WORKING DATA:
(* ===== verification/PlatSystem.v ===== *)
(** * The switch as a machine ([plat-gnma.c])

    Who it is, why it restarted, remote terminals, firmware upgrades, and what
    becomes of the memory of a configuration.  The processes, the download and the pipe are the environment: the next results
    of [fork], what libcurl wrote, how much each [write] took. *)

From S2P Require Import Prelude CNum CStr Bitmap Router Json PlatTypes World ProtoConv Handlers State StateSpec Gnma PlatState PlatPort PlatAaa PlatInit PlatApply PlatScript PlatReport PlatSample.
From Stdlib Require Import Ascii Floats.SpecFloat.
#[local] Open Scope list_scope.

(** ** Texts of the platform *)
Definition PLATFORM_INFO_STR_MAX_LEN : Z := 96.
Fixpoint strstr (s sub : string) : bool :=
  String.prefix sub s || match s with EmptyString => false | String _ r => strstr r sub end.

Definition present {S A} (o : option A) : M S A := match o with Some a => ret a | None => fail end.

(** The causes of a reboot, in the order of the enum. *)
Definition PLAT_REBOOT_CAUSE_REBOOT_CMD : Z := 0.
Definition PLAT_REBOOT_CAUSE_POWERLOSS : Z := 1.
Definition PLAT_REBOOT_CAUSE_CRASH : Z := 2.
Definition PLAT_REBOOT_CAUSE_UNAVAILABLE : Z := 3.

Section info.
Context `{J : CJson, G : Gnma, T : CTarget}.
Abbreviation plat := (@plat G).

TASK GOAL:
Some lines contain the word "Import". Pull each one out of the listing.

EXERCISE OUTPUT:
From S2P Require Import Prelude CNum CStr Bitmap Router Json PlatTypes World ProtoConv Handlers State StateSpec Gnma PlatState PlatPort PlatAaa PlatInit PlatApply PlatScript PlatReport PlatSample.
From Stdlib Require Import Ascii Floats.SpecFloat.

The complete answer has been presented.